(** ** Examples *)

Definition no_json : string -> option (gmap string string) := fun _ => None.
Definition sample_moment (n : Z) : moment := mkMoment n "" "".
Definition telnet_line : string := "[NEW] tcp 6 120 SYN_SENT src=10.0.0.5 dst=203.0.113.7 sport=40000 dport=23 [UNREPLIED]".
Definition failed_line : string := "sshd[7]: Failed password for root from 203.0.113.5 port 40000 ssh2".
Definition web_failure_line : string := "pvedaemon[9]: authentication failure; rhost=203.0.113.9 user=root@pam msg=bad password".
Definition sample_inputs : list (moment * input) :=
  [(sample_moment 1, Followed RouterStream telnet_line); (sample_moment 2, Followed AuthLog failed_line);
   (sample_moment 3, Reconfigured DefaultPipelineConfig); (sample_moment 4, Followed RouterStream telnet_line);
   (sample_moment 5, CoreLine "xray" "started"); (sample_moment 6, Followed RouterStream telnet_line)].
Definition quiet : PipelineConfig := mkConfig 100 [100] [] "" [] [] [] "en" false "" "" None.
Definition router_detector : Netfilter.RouterThreatDetector := Netfilter.GetDefaultRouterThreatDetector (fun _ => ""%string).
Definition sample_pipeline : SecurityPipeline :=
  NewSecurityPipeline quiet router_detector (Dispatch.NewEventDispatcher 2) LogParsers.NewSingboxParser (Logs.NewLogBroadcaster 0) Sessions.newTracker.
Definition kinds (evs : list Dispatch.SecurityEvent) : list (string * string * bool) :=
  map (fun ev => (Dispatch.EventType ev, Dispatch.SrcIP ev, Dispatch.ShouldAutoBan ev)) evs.

Theorem pipeline_refines_reference_witness : exists p, run Sessions.LocaleEN no_json sample_inputs sample_pipeline = Some p /\
  kinds (Dispatch.GetHistory 0 (dispatcher p)) = [("THREAT_DETECTED", "10.0.0.5", false); ("ROUTER_AUTOBLOCK", "10.0.0.5", true)]%string.
Proof.
  destruct (pipeline_refines_reference Sessions.LocaleEN no_json quiet router_detector 2 0 LogParsers.NewSingboxParser Sessions.newTracker 0 sample_inputs 0)
    as (p & E & H & _); [done|by vm_compute|by vm_compute|].
  exists p. split; [exact E|]. rewrite H. by vm_compute.
Defined.

(** Blocks are asked for whether or not the configuration wants scanners to be banned. *)
Example autoban_ignored : AutoBanScanners quiet = false /\
  kinds (reports Sessions.LocaleEN no_json router_detector [(sample_moment 1, Followed RouterStream telnet_line); (sample_moment 2, Followed RouterStream telnet_line);
    (sample_moment 3, Followed RouterStream telnet_line)] (mkReference quiet LogParsers.NewSingboxParser Sessions.newTracker [])) =
  [("THREAT_DETECTED", "10.0.0.5", false); ("THREAT_DETECTED", "10.0.0.5", false); ("ROUTER_AUTOBLOCK", "10.0.0.5", true)]%string.
Proof. by vm_compute. Qed.
(** A failed login of the web interface is reported as one over ssh. *)
Example web_failure_is_ssh : exists p ev, ProcessAuthLogLine (sample_moment 1) web_failure_line sample_pipeline = Some (p, Some ev) /\
  Dispatch.DstPort ev = 22 /\ Dispatch.Reason ev = "SSH PVE_WEB_FAIL for user root@pam from 203.0.113.9"%string.
Proof. eexists _, _. split; [vm_compute; reflexivity|by vm_compute]. Qed.
(** Without the number of the container, what the host itself does is attributed to the
    client of the VPN that has the address. *)
Definition online : Sessions.SessionTracker := Sessions.registerConnect Sessions.LocaleEN "xray" "alice" "203.0.113.5" 0 "" Sessions.newTracker.
Example host_attributed_to_client :
  option_map Dispatch.ClientEmail (firewall_event (sample_moment 1) (mkConfig 0 [] [] "" [] [] [] "en" false "" "" None)
    (policy_of (mkConfig 0 [] [] "" [] [] [] "en" false "" "" None)) online
    "HOST_CONN: IN=vmbr0 OUT= SRC=203.0.113.5 DST=198.51.100.7 PROTO=TCP SPT=40000 DPT=22") = Some "alice"%string.
Proof. by vm_compute. Qed.
(** Starting again with other files while the pipeline runs succeeds, but the files are not
    followed. *)
Example second_start_ignored : let cfg path := mkConfig 100 [100] [] "" [] [] [] "en" false path "" None in
  map (fun t => t.1.2) (tailers (Start (Configure (cfg "/var/log/kern.log") (Start (Configure (cfg "/var/log/syslog") sample_pipeline))))) = ["/var/log/syslog"%string].
Proof. reflexivity. Qed.
Lemma jget_elem m k v : jget m k = Some v -> (k, v) ∈ m.
Proof.
  unfold jget. destruct (List.find _ m) as [[j w]|] eqn:E; [|done]. cbn. intros [= ->]. apply find_some in E as [Hin Hk]. cbn in Hk.
  apply String.eqb_eq in Hk as ->. by apply list_elem_of_In.
Qed.
Lemma first_read_json {A} (read : value -> option A) keys m m' none :
  (forall k v, jget m k = Some v -> read (json_of v) = read v) -> (forall k, jget m' k = option_map json_of (jget m k)) ->
  first_read read keys m' none = first_read read keys m none.
Proof.
  intros Hr Hm. induction keys as [|k keys IH]; [done|]. cbn [first_read]. rewrite Hm, IH. destruct (jget m k) as [v|] eqn:E; [|done].
  cbn [option_map mbind option_bind]. by rewrite (Hr k v E).
Qed.
Lemma read_string_json v : read_string (json_of v) = read_string v.
Proof. by destruct v. Qed.
Lemma read_bool_json v : read_bool (json_of v) = read_bool v.
Proof. by destruct v. Qed.
Lemma read_strings_json v : read_strings (json_of v) = read_strings v.
Proof.
  destruct v as [| | | | |l|]; try done. cbn [json_of read_strings]. f_equal. induction l as [|[] l IH]; cbn; try done. by rewrite IH.
Qed.
Lemma read_int_json m k v : in_range m -> jget m k = Some v -> read_int (json_of v) = read_int v.
Proof.
  intros Hr Hv%jget_elem. destruct v; try done. cbn. f_equal. apply int_of_float_inject.
  pose proof (proj1 (Forall_forall _ _) Hr (k, VInt z) Hv) as Hz. done.
Qed.
Lemma mapParameters_json p m m' : in_range m -> (forall k, jget m' k = option_map json_of (jget m k)) ->
  mapParametersToProfile p m' = mapParametersToProfile p m.
Proof.
  intros Hr Hm.
  assert (Hs : forall keys, getString keys m' = getString keys m) by (intros; apply first_read_json; [intros; apply read_string_json|done]).
  assert (Hb : forall keys, getBool keys m' = getBool keys m) by (intros; apply first_read_json; [intros; apply read_bool_json|done]).
  assert (Hi : forall keys, getInt keys m' = getInt keys m) by (intros; apply first_read_json; [intros; by eapply read_int_json|done]).
  assert (Hl : forall keys, getStringSlice keys m' = getStringSlice keys m) by (intros; apply first_read_json; [intros; apply read_strings_json|done]).
  assert (Ht : forall set keys q, set_text m' set keys q = set_text m set keys q) by (intros; unfold set_text; by rewrite Hs).
  assert (Hg : forall set keys q, set_list m' set keys q = set_list m set keys q) by (intros; unfold set_list; by rewrite Hl).
  unfold mapParametersToProfile. by rewrite !Ht, !Hg, !Hb, !Hi.
Qed.
(** ** Tabs of the inbounds (fields/builder.go) and of all outbounds (fields/outbound_tabs.go) *)

Definition BuildBasicTab (proto : string) (defaultPort : Z) : TabDefinition :=
  mkTab "basic" (tr "UI_TAB_BASIC") "fa-sliders" []
  [ mkGroup "basic_group" "" "" []
      [ field "remark" "remark" "text" (tr "UI_FIELD_REMARK") "col-12" [Placeholder proto];
        field "port" "port" "port_generator" (tr "UI_FIELD_PORT") "col-4" [Default (VInt defaultPort)];
        field "protocol" "protocol" "select" (tr "UI_FIELD_PROTOCOL") "col-4" [Default (VString proto)];
        field "core" "core" "select" (tr "UI_FIELD_CORE") "col-4" [];
        field "total" "total" "number" (tr "UI_FIELD_TOTAL_TRAFFIC") "col-4" [Default (VInt 0)];
        field "expiryTime" "expiryTime" "number" (tr "UI_FIELD_EXPIRY_DATE") "col-4" [Default (VInt 0)];
        field "enable" "enable" "checkbox" (tr "UI_FIELD_ENABLE") "col-4" [Default (VBool true)];
        field "externalHost" "externalHost" "text" (tr "UI_FIELD_EXTERNAL_HOST") "col-12" [];
        field "clients" "settings.clients" "clients_manager" (tr "UI_FIELD_CLIENTS") "col-12" [] ] ].
Definition BuildSniffingTab : TabDefinition :=
  mkTab "sniffing" (tr "UI_TAB_SNIFFING") "fa-magnifying-glass" []
  [ mkGroup "sniffing_group" "" "" []
      [ field "sniffing_enabled" "sniffing.enabled" "checkbox" (tr "UI_FIELD_SNIFFING_ENABLE") "col-12"
            [Default (VBool true)];
        field "destOverride" "sniffing.destOverride" "select_multi" (tr "UI_FIELD_SNIFFING_PROTOCOLS") "col-12"
            [ Default (VList [VString "tls"; VString "http"; VString "quic"; VString "fakedns"]);
              Options [ option "tls" "TLS (SNI)";
                      option "http" "HTTP (Host)";
                      option "quic" "QUIC (SNI)";
                      option "fakedns" "FakeDNS" ];
              ShowIf [("sniffing.enabled"%string, VBool true)] ];
        field "routeOnly" "sniffing.routeOnly" "checkbox" (tr "UI_FIELD_SNIFFING_ROUTEONLY") "col-12"
            [Default (VBool false); ShowIf [("sniffing.enabled"%string, VBool true)]] ] ].
Definition BuildAdvancedTab : TabDefinition :=
  mkTab "advanced" (tr "UI_TAB_JSON") "fa-code" []
  [ mkGroup "json_group" "" "" []
      [ field "rawJson" "rawJson" "json_editor" (tr "UI_FIELD_RAW_JSON") "col-12" [] ] ].
Definition VLESS_protocol : TabDefinition :=
  mkTab "protocol" (tr "UI_TAB_PROTOCOL") "fa-arrows-split-up-and-left" []
  [ mkGroup "vless_encryption_group" "VLESS Encryption / ML-KEM-768" "" []
      [ field "vless_decryption" "settings.decryption" "keypair_generator" "VLESS Decryption (Расшифрование)" "col-12"
            [];
        field "vless_encryption" "settings.encryption" "text" "VLESS Encryption (Шифрование)" "col-12" [] ];
    mkGroup "vless_fallbacks_group" "Fallbacks (Перенаправление трафика)" "" []
      [ field "fallback_dest" "settings.fallbacks.0.dest" "text" "Целевой адрес (Dest)" "col-6"
            [Placeholder "80 или 127.0.0.1:8080"];
        field "fallback_path" "settings.fallbacks.0.path" "text" "Путь (Path)" "col-6" [Placeholder "/secret"];
        field "fallback_xver" "settings.fallbacks.0.xver" "select" "PROXY Protocol (Xver)" "col-6"
            [ Default (VString "0");
              Options [ option "0" "Отключено (0)";
                      option "1" "Version 1 (1)";
                      option "2" "Version 2 (2)" ] ];
        field "fallback_alpn" "settings.fallbacks.0.alpn" "text" "ALPN" "col-6" [Placeholder "h2,http/1.1"] ] ].
Definition VLESS_stream : TabDefinition :=
  mkTab "stream" (tr "UI_TAB_STREAM") "fa-wave-square" []
  [ mkGroup "stream_network_group" "" "" []
      [ field "network" "streamSettings.network" "select" "Транспорт (Network)" "col-12"
            [ Default (VString "tcp");
              Options [ option "tcp" "TCP";
                      option "ws" "WebSocket (WS)";
                      option "grpc" "gRPC";
                      option "httpupgrade" "HTTPUpgrade";
                      option "xhttp" "xHTTP (SplitHTTP)";
                      option "h2" "HTTP/2 (H2)";
                      option "mkcp" "mKCP" ] ];
        field "ws_path" "streamSettings.wsSettings.path" "text" "WebSocket Path" "col-6"
            [Placeholder "/ws"; ShowIf [("streamSettings.network"%string, VString "ws")]];
        field "ws_host" "streamSettings.wsSettings.headers.Host" "text" "WebSocket Host Header" "col-6"
            [ShowIf [("streamSettings.network"%string, VString "ws")]];
        field "grpc_service_name" "streamSettings.grpcSettings.serviceName" "text" "gRPC Service Name" "col-6"
            [ShowIf [("streamSettings.network"%string, VString "grpc")]];
        field "grpc_multi_mode" "streamSettings.grpcSettings.multiMode" "checkbox" "gRPC Multi Mode" "col-6"
            [ShowIf [("streamSettings.network"%string, VString "grpc")]];
        field "xhttp_mode" "streamSettings.xhttpSettings.mode" "select" "xHTTP Mode" "col-6"
            [ Default (VString "auto");
              Options [ option "auto" "auto";
                      option "packet-up" "packet-up";
                      option "stream-up" "stream-up";
                      option "stream-one" "stream-one" ];
              ShowIf [("streamSettings.network"%string, VString "xhttp")] ];
        field "xhttp_path" "streamSettings.xhttpSettings.path" "text" "xHTTP Path" "col-6"
            [Placeholder "/"; ShowIf [("streamSettings.network"%string, VString "xhttp")]] ] ].
Definition VLESS_security : TabDefinition :=
  mkTab "security" (tr "UI_TAB_SECURITY") "fa-shield-halved" []
  [ mkGroup "security_type_group" "" "" []
      [ field "security" "streamSettings.security" "select" "Режим безопасности (Security)" "col-12"
            [ Default (VString "reality");
              Options [ option "reality" "Reality (Рекомендуется)";
                      option "tls" "TLS";
                      option "none" "Без шифрования (None)" ] ] ];
    mkGroup "reality_settings_group" "Параметры Reality" "" [("streamSettings.security"%string, VString "reality")]
      [ field "dest" "streamSettings.realitySettings.dest" "text" "Целевой сайт (Dest)" "col-6"
            [Placeholder "www.apple.com:443"];
        field "serverNames" "streamSettings.realitySettings.serverNames" "text" "Доменные имена (ServerNames)" "col-6"
            [Placeholder "www.apple.com"];
        field "privateKey" "streamSettings.realitySettings.privateKey" "keypair_generator" "Приватный ключ (Private Key)" "col-6"
            [];
        field "publicKey" "streamSettings.realitySettings.publicKey" "text" "Публичный ключ (Public Key)" "col-6" [];
        field "shortIds" "streamSettings.realitySettings.shortIds" "text" "Короткие ID (ShortIds)" "col-6"
            [Placeholder "8f9c2d1b"];
        field "spiderX" "streamSettings.realitySettings.spiderX" "text" "SpiderX" "col-6" [Placeholder "/"] ] ].
Definition Hysteria2_stream : TabDefinition :=
  mkTab "stream" (tr "UI_TAB_STREAM") "fa-wave-square" []
  [ mkGroup "hysteria_protection_group" "Режим защиты Hysteria 2" "" []
      [ field "hysteria_mode" "streamSettings.hysteria.mode" "select" "Режим защиты" "col-12"
            [ Default (VString "masq");
              Options [ option "masq" "Маскировка (Masquerade)";
                      option "obfs" "Обфускация (Obfuscation / Salamander)" ] ];
        field "obfs_password" "streamSettings.hysteria.obfsPassword" "password_generator" "Пароль обфускации" "col-12"
            [ShowIf [("streamSettings.hysteria.mode"%string, VString "obfs")]];
        field "masq_type" "streamSettings.hysteria.masqType" "select" "Тип маскировки" "col-6"
            [ Default (VString "proxy");
              Options [ option "proxy" "Проксирование (HTTP Reverse Proxy)";
                      option "file" "Локальный каталог (Static Files)";
                      option "status" "HTTP Status Code" ];
              ShowIf [("streamSettings.hysteria.mode"%string, VString "masq")] ];
        field "masq_value" "streamSettings.hysteria.masqValue" "text" "URL / Значение маскировки" "col-6"
            [ Placeholder "https://google.com";
              ShowIf [("streamSettings.hysteria.mode"%string, VString "masq")] ];
        field "up_mbps" "streamSettings.hysteria.upMbps" "number" "Лимит отдачи (Up Mbps)" "col-6"
            [Default (VInt 100)];
        field "down_mbps" "streamSettings.hysteria.downMbps" "number" "Лимит загрузки (Down Mbps)" "col-6"
            [Default (VInt 100)];
        field "ignore_client_bandwidth" "streamSettings.hysteria.ignoreClientBandwidth" "checkbox" "Игнорировать заявленную клиентом скорость" "col-12"
            [Default (VBool false)];
        field "sni" "streamSettings.hysteria.sni" "text" "SNI (Домен сертификата)" "col-12"
            [Placeholder "yourdomain.com"];
        field "cert_mode" "streamSettings.hysteria.certMode" "select" "Сертификат TLS" "col-12"
            [ Default (VString "self");
              Options [ option "self" "Самоподписанный сертификат (Self-signed)";
                      option "custom" "Указать пути к файлам сертификата" ] ];
        field "cert_path" "streamSettings.hysteria.certPath" "text" "Путь к сертификату (.crt / .pem)" "col-6"
            [ Placeholder "/etc/letsencrypt/live/domain/fullchain.pem";
              ShowIf [("streamSettings.hysteria.certMode"%string, VString "custom")] ];
        field "key_path" "streamSettings.hysteria.keyPath" "text" "Путь к приватному ключу (.key)" "col-6"
            [ Placeholder "/etc/letsencrypt/live/domain/privkey.pem";
              ShowIf [("streamSettings.hysteria.certMode"%string, VString "custom")] ];
        field "hop" "streamSettings.hysteria.hop" "text" "Port Hopping (Диапазон портов)" "col-12"
            [Placeholder "20000-40000"] ] ].
Definition BuildOutboundFallbackTab : TabDefinition :=
  mkTab "fallbacks" (tr "UI_TAB_FALLBACKS") "fa-shield-halved" []
  [ mkGroup "fallback_group" (tr "UI_GROUP_FALLBACKS") (tr "UI_GROUP_FALLBACKS_DESC") []
      [ field "fallback_outbound" "fallback_outbound" "select" (tr "UI_FIELD_FALLBACK_ROUTE") "col-12"
            [HelpText (tr "UI_HELP_FALLBACK_ROUTE")];
        field "fallback_strategy" "fallback_strategy" "select" (tr "UI_FIELD_FALLBACK_STRATEGY") "col-12"
            [ HelpText (tr "UI_HELP_FALLBACK_STRATEGY");
              Default (VString "priority");
              Options [ option "priority" (tr "UI_STRATEGY_PRIORITY");
                      option "least_ping" (tr "UI_STRATEGY_LEAST_PING");
                      option "round_robin" (tr "UI_STRATEGY_ROUND_ROBIN") ] ];
        field "health_check_interval" "health_check_interval" "number" (tr "UI_FIELD_HEALTH_CHECK_INT") "col-6"
            [HelpText (tr "UI_HELP_HEALTH_CHECK_INT"); Default (VInt 300)] ] ].
Definition BuildVLESSTabDefinitions (isXray : bool) : list TabDefinition :=
  [BuildBasicTab ProtoVLESS 443] ++ (if isXray then [VLESS_protocol] else []) ++ [VLESS_stream; VLESS_security; BuildSniffingTab; BuildAdvancedTab].
Definition BuildHysteria2TabDefinitions : list TabDefinition :=
  [BuildBasicTab ProtoHysteria2 443; Hysteria2_stream; BuildSniffingTab; BuildAdvancedTab].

[WHAT THE TASK ASKS]: From the listing above, repeat exactly the lines starting at the line that includes "Example autoban_ignored : AutoBanScanners" and ending at the line that includes "Dispatch.DstPort ev = 22", with nothing outside that span.

[WRITTEN RESPONSE]:
Example autoban_ignored : AutoBanScanners quiet = false /\
  kinds (reports Sessions.LocaleEN no_json router_detector [(sample_moment 1, Followed RouterStream telnet_line); (sample_moment 2, Followed RouterStream telnet_line);
    (sample_moment 3, Followed RouterStream telnet_line)] (mkReference quiet LogParsers.NewSingboxParser Sessions.newTracker [])) =
  [("THREAT_DETECTED", "10.0.0.5", false); ("THREAT_DETECTED", "10.0.0.5", false); ("ROUTER_AUTOBLOCK", "10.0.0.5", true)]%string.
Proof. by vm_compute. Qed.
(** A failed login of the web interface is reported as one over ssh. *)
Example web_failure_is_ssh : exists p ev, ProcessAuthLogLine (sample_moment 1) web_failure_line sample_pipeline = Some (p, Some ev) /\
  Dispatch.DstPort ev = 22 /\ Dispatch.Reason ev = "SSH PVE_WEB_FAIL for user root@pam from 203.0.113.9"%string.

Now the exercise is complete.